- Logo of Jabhat Ansar al-Islam
- Leaders: Abu Muhammad al-Jolani; Abu al-Majd al-Jolani (POW); Bashar Abu Shihab (POW); Abu Mu'adh al-Agha (spokesman of Tajamu Ansar al-Islam, 2012–13);
- Dates active: 8 August 2012 – late 2013 (Tajamu Ansar al-Islam); 31 March 2014 – late 2018 (Jabhat Ansar al-Islam);
- Groups: Jabhat Ansar al-Islam: Usama ibn Zayd Brigade; Izz ibn 'Abd al-Salam Brigade; Battalion of the Chargers; Former, Tajamu Ansar al-Islam: Jaysh al-Islam; Alwiya al-Furqan; Ahfad al-Rasul Brigades; Katibat Hamza bin Abdelmuttalib; Al-Sahaba Brigades; Habib al-Mustafa Brigades; Shield of al-Sham Brigades;
- Active regions: Quneitra Governorate; Daraa Governorate; Rif Dimashq Governorate (until 2017); Idlib Governorate (2015);
- Ideology: Sunni Islamism Jihadism
- Part of: Free Syrian Army (2012–2013, since 2016) Southern Front (April-July 2017); National Front for the Liberation of Syria (since July); ; Syrian Revolutionary Command Council (2014–2015);
- Wars: Syrian Civil War

= Jabhat Ansar al-Islam =

Syrian rebel group

Jabhat Ansar al-Islam (جبهة أنصار الإسلام; Supporters of Islam Front), originally formed as Tajamu' Ansar al-Islam (تجمع أنصار الإسلام; Assembly of the Supporters of Islam) in August 2012, is an independent Sunni Islamist Syrian rebel group active in the Quneitra and Daraa Governorates.

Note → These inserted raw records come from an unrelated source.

(** A path that leads to the root of a well-formed tree is the path of the tree,
    or shows a collision. *)
Lemma climb_binds (ok : CryptoOk crypto) k mt_num dt n d c path ds :
  tree_ok mt_num dt -> 1 <= n < 2 * mt_num -> Z.log2 n = Z.of_nat k ->
  Z.of_nat (length d) = DIGEST_SIZE -> Z.of_nat (length c) = DIGEST_SIZE ->
  length path = k -> aget dt n = Some c -> siblings k dt n = Some ds ->
  aget dt 1 = Some (climb n d path) ->
  d = c /\ path = ds \/ collides (hashed n d path) (tree_pair mt_num dt).
Proof.
  intros [Hl Ht]. revert n d c path ds.
  induction k as [|k IH]; intros n d c [|x path] ds Hn Hlog Hd Hc Hp Hnc; try discriminate.
  - cbn. intros [= <-] Hr. assert (n = 1) as -> by (apply Z.log2_null in Hlog; lia).
    left. split; congruence.
  - cbn [siblings climb hashed]. destruct (aget dt (MT_S n)) as [y|] eqn:Hy; [|discriminate].
    cbn. destruct (siblings k dt (n / 2)) as [ds'|] eqn:Hs; [|discriminate]. cbn.
    intros [= <-] Hr.
    assert (Hn2 : 2 <= n).
    { destruct (Z.le_gt_cases n 1); [|lia]. assert (n = 1) as -> by lia. cbn in Hlog. lia. }
    pose proof (half_bounds n Hn2). pose proof (log2_half n Hn2).
    assert (Hhalf : 1 <= n / 2 < mt_num)
      by (pose proof (Z.div_lt_upper_bound n 2 mt_num); lia).
    destruct (Ht (n / 2) Hhalf) as (c1 & c2 & E1 & E2 & E).
    assert (Hpair : c1 ++ c2 = if Z.even n then c ++ y else y ++ c).
    { pose proof (children_of_parent n Hn2) as Hch.
      destruct (Z.even n); injection Hch as Hc1 Hc2; rewrite Hc1 in E1;
        rewrite Hc2 in E2; congruence. }
    set (p := if Z.even n then d ++ x else x ++ d) in *.
    destruct (IH (n / 2) (make_digest p) (make_digest (c1 ++ c2)) path ds')
      as [[He ->]|(u & v & Hu & Hv & Hne & He)];
      [lia|lia|apply make_digest_length|apply make_digest_length|
       cbn in Hp; lia|exact E|exact Hs|exact Hr| |].
    + destruct (decide (p = c1 ++ c2)) as [Hpc|Hpc].
      * left. unfold p in Hpc. rewrite Hpair in Hpc. apply pair_inj in Hpc as [-> ->]; [auto|lia].
      * right. exists p, (c1 ++ c2). split; [left|]. split; [|auto]. exists (n / 2). eauto 10.
    + right. exists u, v. split; [right; exact Hu|auto].
Qed.
End MerkleCorrect.

(** ** Properties *)
Lemma log2_leaf k i : 0 <= k -> 1 <= i <= 2 ^ k -> Z.log2 (i + 2 ^ k - 1) = k.
Proof.
  intros Hk Hi. apply Z.log2_unique; [lia|]. rewrite Z.pow_succ_r by lia. lia.
Qed.

Lemma pow2_le_256 k : 0 <= k <= 8 -> 1 <= 2 ^ k <= 256.
Proof.
  intros Hk. pose proof (Z.pow_le_mono_r 2 0 k ltac:(lia) ltac:(lia)).
  pose proof (Z.pow_le_mono_r 2 k 8 ltac:(lia) ltac:(lia)). cbn in *. lia.
Qed.

Lemma MT_Digests_pow2 {S : Type} (s : S) k :
  0 <= k <= 8 -> MT_Digests_ (2 ^ k) s = Ret (k, s).
Proof.
  intros Hk.
  assert (k = 0 \/ k = 1 \/ k = 2 \/ k = 3 \/ k = 4 \/ k = 5 \/ k = 6 \/ k = 7 \/ k = 8)
    as Hc by lia.
  repeat destruct Hc as [->|Hc]; try reflexivity. subst k. reflexivity.
Qed.

(** What building the tree and extracting a path establish. *)
Lemma merkle_roundtrip_facts {crypto : Crypto} {S : Type} (s : S) (k i : Z)
    (dt dt' ds : list digest) (leaf root : digest) :
  0 <= k <= 8 -> 1 <= i <= 2 ^ k -> Z.of_nat (length dt) = DT_SIZE ->
  MT_Make_Digest_From_All (2 ^ k) dt s = Ret (dt', s) ->
  MT_Extract_Set (2 ^ k) i dt' s = Ret (ds, s) ->
  aget dt (MT_L (2 ^ k) i) = Some leaf -> aget dt' 1 = Some root ->
  climb (i + 2 ^ k - 1) leaf ds = root /\ Z.of_nat (length ds) = k.
Proof.
  intros Hk Hi Hl E1 E2 Hlf Hroot. pose proof (pow2_le_256 k Hk) as Hp.
  pose proof (log2_leaf k i ltac:(lia) Hi) as Hlog.
  pose proof (Make_Digest_From_All_ok (fun t => t = s) (2 ^ k) dt Hp Hl s eq_refl) as H1.
  rewrite E1 in H1. destruct H1 as (_ & Hok & Hleaf).
  pose proof (Extract_Set_siblings (fun t => t = s) (2 ^ k) i dt'
    ltac:(unfold DT_SIZE; lia) (proj1 Hok) s eq_refl) as H2.
  rewrite E2 in H2. destruct H2 as (_ & Hsib). rewrite Hlog in Hsib.
  split; [|rewrite (siblings_length _ _ _ _ Hsib); lia].
  pose proof (climb_siblings (Z.to_nat k) (2 ^ k) dt' (i + 2 ^ k - 1) leaf ds Hok
    ltac:(lia) ltac:(lia)) as Hc.
  rewrite Hleaf in Hc by lia. unfold MT_L in Hlf.
  replace (2 ^ k - 1 + i) with (i + 2 ^ k - 1) in Hlf by lia.
  specialize (Hc Hlf Hsib). congruence.
Qed.

(** Building the tree over the leaves and extracting a path, with what ties the
    two: the tree is well formed and the path is the siblings of the leaf. *)
Lemma merkle_built {crypto : Crypto} {S : Type} (s : S) (k i : Z) (dt : list digest)
    (leaf : digest) :
  0 <= k <= 8 -> 1 <= i <= 2 ^ k -> Z.of_nat (length dt) = DT_SIZE ->
  aget dt (MT_L (2 ^ k) i) = Some leaf ->
  exists dt' ds root,
    tree_ok (2 ^ k) dt' /\
    MT_Make_Digest_From_All (2 ^ k) dt s = Ret (dt', s) /\ aget dt' 1 = Some root /\
    MT_Extract_Set (2 ^ k) i dt' s = Ret (ds, s) /\
    siblings (Z.to_nat k) dt' (i + 2 ^ k - 1) = Some ds /\ Z.of_nat (length ds) = k /\
    aget dt' (i + 2 ^ k - 1) = Some leaf.
Proof.
  intros Hk Hi Hl Hlf. pose proof (pow2_le_256 k Hk) as Hp.
  destruct (spec_no_fault (fun t => t = s) _ _ s
    (Make_Digest_From_All_ok _ (2 ^ k) dt Hp Hl) eq_refl)
    as (dt' & s1 & E1 & -> & Hok & Hleaves).
  destruct (spec_no_fault (fun t => t = s) _ _ s
    (Extract_Set_siblings _ (2 ^ k) i dt' ltac:(unfold DT_SIZE; lia) (proj1 Hok)) eq_refl)
    as (ds & s2 & E2 & -> & Hsib).
  destruct (aget_is_Some dt' 1 ltac:(rewrite (proj1 Hok); unfold DT_SIZE; lia))
    as [root Hroot].
  rewrite log2_leaf in Hsib by lia. exists dt', ds, root.
  repeat (split; [assumption|]). split; [rewrite (siblings_length _ _ _ _ Hsib); lia|].
  rewrite Hleaves by lia. rewrite <- Hlf. f_equal. unfold MT_L. lia.
Qed.

(** Checking a path of the right length climbs it. *)
Lemma checked_is_climb {crypto : Crypto} {S : Type} (s : S) (k i : Z) (path : list digest)
    (d : digest) :
  0 <= k <= 8 -> 1 <= i <= 2 ^ k -> Z.of_nat (length path) = k ->
  exists r,
    MT_Make_Digest_From_Set i (fun di => or_oob (aget path di)) d (2 ^ k) clear_dt s
      = Ret (r, s) /\ r = climb (i + 2 ^ k - 1) d path.
Proof.
  intros Hk Hi Hp. pose proof (pow2_le_256 k Hk).
  destruct (spec_no_fault (fun t => t = s) _ _ s
    (Make_Digest_From_Set_climb _ i (2 ^ k) d path (fun di => or_oob (aget path di)) clear_dt
       ltac:(unfold DT_SIZE; lia) eq_refl ltac:(rewrite log2_leaf; lia)
       ltac:(intros j x Hj; cbv beta; rewrite (aget_lookup _ _ _ Hj); reflexivity)) eq_refl)
    as (r & s3 & E3 & -> & ->).
  eauto.
Qed.

(** A batch signature can be checked by every message of the batch: in the
    tree built over any 2^k <= 256 leaves by MT_Make_Digest_From_All, the
    digests MT_Extract_Set appends to message i let MT_Make_Digest_From_Set
    recompute the root from message i's digest alone; there are k of them, the
    number MT_Digests_ gives for the tree, and no array access is out of bounds. *)
Theorem merkle_roundtrip {crypto : Crypto} {S : Type} (s : S) (k i : Z)
    (dt : list digest) :
  0 <= k <= 8 -> 1 <= i <= 2 ^ k -> Z.of_nat (length dt) = DT_SIZE ->
  exists dt' ds leaf root,
    MT_Make_Digest_From_All (2 ^ k) dt s = Ret (dt', s) /\
    MT_Extract_Set (2 ^ k) i dt' s = Ret (ds, s) /\
    aget dt (MT_L (2 ^ k) i) = Some leaf /\ aget dt' 1 = Some root /\
    MT_Make_Digest_From_Set i (fun di => or_oob (aget ds di)) leaf (2 ^ k) clear_dt s
      = Ret (root, s) /\
    Z.of_nat (length ds) = k /\ MT_Digests_ (2 ^ k) s = Ret (k, s).
Proof.
  intros Hk Hi Hl. pose proof (pow2_le_256 k Hk) as Hp.
  destruct (aget_is_Some dt (MT_L (2 ^ k) i) ltac:(unfold MT_L, DT_SIZE in *; lia))
    as [leaf Hlf].
  destruct (merkle_built s k i dt leaf Hk Hi Hl Hlf)
    as (dt' & ds & root & Hok & E1 & Hroot & E2 & Hsib & Hlen & Hn).
  destruct (merkle_roundtrip_facts s k i dt dt' ds leaf root Hk Hi Hl E1 E2 Hlf Hroot)
    as [Hclimb _].
  destruct (checked_is_climb s k i ds leaf Hk Hi Hlen) as (r & E3 & ->).
  exists dt', ds, leaf, root. rewrite Hclimb in E3. repeat (split; [assumption|]).
  apply MT_Digests_pow2. exact Hk.
Qed.

Lemma merkle_roundtrip_witness :
  exists dt' ds leaf root,
    MT_Make_Digest_From_All (crypto := toy) (2 ^ 2) clear_dt tt = Ret (dt', tt) /\
    MT_Extract_Set (2 ^ 2) 3 dt' tt = Ret (ds, tt) /\
    aget clear_dt (MT_L (2 ^ 2) 3) = Some leaf /\ aget dt' 1 = Some root /\
    MT_Make_Digest_From_Set (crypto := toy) 3 (fun di => or_oob (aget ds di)) leaf (2 ^ 2)
      clear_dt tt = Ret (root, tt) /\
    Z.of_nat (length ds) = 2 /\ MT_Digests_ (2 ^ 2) tt = Ret (2, tt).
Proof. apply (@merkle_roundtrip toy unit tt 2 3 clear_dt); [lia|lia|reflexivity]. Defined.

(** C40. A Merkle path binds the leaf.  MT_Make_Digest_From_All over 2^k <= 256
    leaves leaves a root in dt[1], and MT_Extract_Set gives message i a path of k
    digests.  Given any digest and any path of k digests to check at position i,
    MT_Make_Digest_From_Set returns a digest, inside its arrays; for leaf i and
    its extracted path that is the root, and if it is the root for anything else
    then a pair of digests hashed on the way up and a pair hashed for an inner
    node of the tree are two different inputs with the same SHA-1 digest. *)
Theorem merkle_binding {crypto : Crypto} {S : Type} (ok : CryptoOk crypto) (s : S) (k i : Z)
    (dt : list digest) (leaf : digest) :
  0 <= k <= 8 -> 1 <= i <= 2 ^ k -> Z.of_nat (length dt) = DT_SIZE ->
  aget dt (MT_L (2 ^ k) i) = Some leaf -> Z.of_nat (length leaf) = DIGEST_SIZE ->
  exists dt' ds root,
    MT_Make_Digest_From_All (2 ^ k) dt s = Ret (dt', s) /\ aget dt' 1 = Some root /\
    MT_Extract_Set (2 ^ k) i dt' s = Ret (ds, s) /\ Z.of_nat (length ds) = k /\
    forall d path, Z.of_nat (length d) = DIGEST_SIZE -> Z.of_nat (length path) = k ->
    exists r,
      MT_Make_Digest_From_Set i (fun di => or_oob (aget path di)) d (2 ^ k) clear_dt s
        = Ret (r, s) /\
      (d = leaf /\ path = ds -> r = root) /\
      (r = root -> d = leaf /\ path = ds \/
                   collides (hashed (i + 2 ^ k - 1) d path) (tree_pair (2 ^ k) dt')).
Proof.
  intros Hk Hi Hl Hleaf Hwhole.
  destruct (merkle_built s k i dt leaf Hk Hi Hl Hleaf)
    as (dt' & ds & root & Hok & E1 & Hroot & E2 & Hsib & Hlen & Hn).
  exists dt', ds, root. repeat (split; [assumption|]). intros d path Hd Hp.
  destruct (checked_is_climb s k i path d Hk Hi Hp) as (r & E & ->).
  exists (climb (i + 2 ^ k - 1) d path). split; [exact E|].
  pose proof (climb_siblings (Z.to_nat k) (2 ^ k) dt' (i + 2 ^ k - 1) leaf ds Hok) as Hc.
  pose proof (log2_leaf k i ltac:(lia) Hi) as Hlog. split.
  - intros [-> ->]. specialize (Hc ltac:(lia) ltac:(lia) Hn Hsib). congruence.
  - intros Hr. rewrite <- Hr in Hroot.
    apply (climb_binds ok (Z.to_nat k)) with (c := leaf) (ds := ds); try assumption; lia.
Qed.

Lemma merkle_binding_witness :
  exists dt' ds root,
    MT_Make_Digest_From_All (crypto := toy) (2 ^ 2) clear_dt tt = Ret (dt', tt) /\
    aget dt' 1 = Some root /\
    MT_Extract_Set (2 ^ 2) 3 dt' tt = Ret (ds, tt) /\ Z.of_nat (length ds) = 2 /\
    forall d path, Z.of_nat (length d) = DIGEST_SIZE -> Z.of_nat (length path) = 2 ->
    exists r,
      MT_Make_Digest_From_Set (crypto := toy) 3 (fun di => or_oob (aget path di)) d (2 ^ 2)
        clear_dt tt = Ret (r, tt) /\
      (d = zero_digest /\ path = ds -> r = root) /\
      (r = root -> d = zero_digest /\ path = ds \/
        collides (crypto := toy) (hashed (crypto := toy) (3 + 2 ^ 2 - 1) d path)
          (tree_pair (2 ^ 2) dt')).
Proof.
  apply (@merkle_binding toy unit toy_ok tt 2 3 clear_dt zero_digest);
    [lia|lia|reflexivity|reflexivity|reflexivity].
Defined.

Jabhat Ansar al-Islam is among dozens of Syrian rebel groups that have in the past been supplied with US-made BGM-71 TOW anti-tank missiles and Soviet-made 9K32 Strela-2 MANPADS with US approval.

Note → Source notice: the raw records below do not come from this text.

(** Leadership rotates: the leader of a view is a replica, and among any
    NUM_SERVERS consecutive views each replica leads exactly one. *)
Theorem leader_rotation (view id : Z) :
  1 <= id <= NUM_SERVERS ->
  1 <= UTIL_Leader_Of_View view <= NUM_SERVERS /\
  exists w, view < w <= view + NUM_SERVERS /\ UTIL_Leader_Of_View w = id /\
            forall w', view < w' <= view + NUM_SERVERS ->
                       UTIL_Leader_Of_View w' = id -> w' = w.
Proof.
  intros Hid. unfold UTIL_Leader_Of_View. change NUM_SERVERS with 6 in *.
  assert (Hl : forall v, exists r, (if v mod 6 =? 0 then 6 else v mod 6) = r /\
                                   1 <= r <= 6 /\ exists q, v = 6 * q + r).
  { intros v. pose proof (Z.div_mod v 6 ltac:(lia)) as Hd.
    pose proof (Z.mod_pos_bound v 6 ltac:(lia)).
    destruct (Z.eqb_spec (v mod 6) 0) as [E|E];
      eexists; (split; [reflexivity|split; [lia|]]);
      [exists (v / 6 - 1)|exists (v / 6)]; lia. }
  split; [destruct (Hl view) as (r & -> & Hr & _); exact Hr|].
  destruct (Hl view) as (r & _ & Hr & q & Hq).
  set (w := if id <=? r then 6 * (q + 1) + id else 6 * q + id).
  exists w.
  assert (Hw : view < w <= view + 6) by
    (subst w; destruct (Z.leb_spec id r); lia).
  split; [exact Hw|]. destruct (Hl w) as (r' & -> & Hr' & q' & Hq').
  split; [subst w; destruct (Z.leb_spec id r); lia|].
  intros w' Hw'. destruct (Hl w') as (r'' & -> & Hr'' & q'' & Hq'').
  subst w. destruct (Z.leb_spec id r); lia.
Qed.

Lemma leader_rotation_witness :
  1 <= UTIL_Leader_Of_View 8 <= NUM_SERVERS /\
  exists w, 8 < w <= 8 + NUM_SERVERS /\ UTIL_Leader_Of_View w = 4 /\
            forall w', 8 < w' <= 8 + NUM_SERVERS -> UTIL_Leader_Of_View w' = 4 -> w' = w.
Proof. apply (leader_rotation 8 4). unfold NUM_SERVERS, NUM_F, NUM_K. lia. Defined.

(** The order behind both comparison functions. *)
Definition ps_lt (p1 p2 : po_seq_pair) : Prop :=
  incarnation p1 < incarnation p2 \/
  incarnation p1 = incarnation p2 /\ seq_num p1 < seq_num p2.

Lemma Seq_Compare_cases p1 p2 :
  (PRE_ORDER_Seq_Compare p1 p2 = -1 /\ ps_lt p1 p2) \/
  (PRE_ORDER_Seq_Compare p1 p2 = 0 /\ p1 = p2) \/
  (PRE_ORDER_Seq_Compare p1 p2 = 1 /\ ps_lt p2 p1).
Proof.
  unfold PRE_ORDER_Seq_Compare, ps_lt. destruct p1 as [i1 n1], p2 as [i2 n2]; cbn.
  repeat match goal with |- context[?a <? ?b] => destruct (Z.ltb_spec a b) end;
    try lia. right; left. split; [reflexivity|]. f_equal; lia.
Qed.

The group was also known to receive Israeli support alongside several other Syrian opposition factions such as Fursan al-Joulan, Firqat Ahrar Nawa, Saif al-Sham Brigade, Jaydour Horan Brigade, Al-Ezz bin Abdul Salam Brigade, Omar Bin Al-Khattab Brigade, Al-Haramein Battalion, Alwiya al-Furqan, Syrian Revolutionaries Front, Jaysh al-Ababil, Ahrar Gathering and others.

==Ideology==
Abu al-Majd al-Jolani, commander of Jabhat Ansar al-Islam, stated during an interview on 14 July 2014 that he wanted to establish an Islamic state based on Sharia, and opposed both democracy and a caliphate similar to one proclaimed by the Islamic State of Iraq and the Levant.

==History==
The group was originally formed as Tajamu Ansar al-Islam, or the Gathering of Supporters of Islam, a coalition of several Sunni Islamist groups in Damascus and the Rif Dimashq Governorate, announced on 8 August 2012. The coalition initially consisted of the Habib al-Mustafa Brigade, the Companions Battalions, Jaysh al-Islam, Alwiya al-Furqan, and the Shield of al-Sham Battalions. The group took part in the rebel capture of the Marj al-Sultan heliport on 25 November 2012 and the Battle of Daraya, part of the Rif Dimashq offensive (November 2012–February 2013).

In late 2013, Tajamu Ansar al-Islam fell apart due to differences and disputes between its component groups.

On 31 March 2014, Jabhat Ansar al-Islam was formed in the Damascus and Quneitra countryside by the Usama ibn Zayd Brigade, Izz ibn 'Abd al-Salam Brigade, and the Battalion of the Chargers. Some time after its formation, the group established a branch in southern Damascus.

On 21 February 2015, the group announced the creation of a branch in the Idlib Governorate in northwestern Syria.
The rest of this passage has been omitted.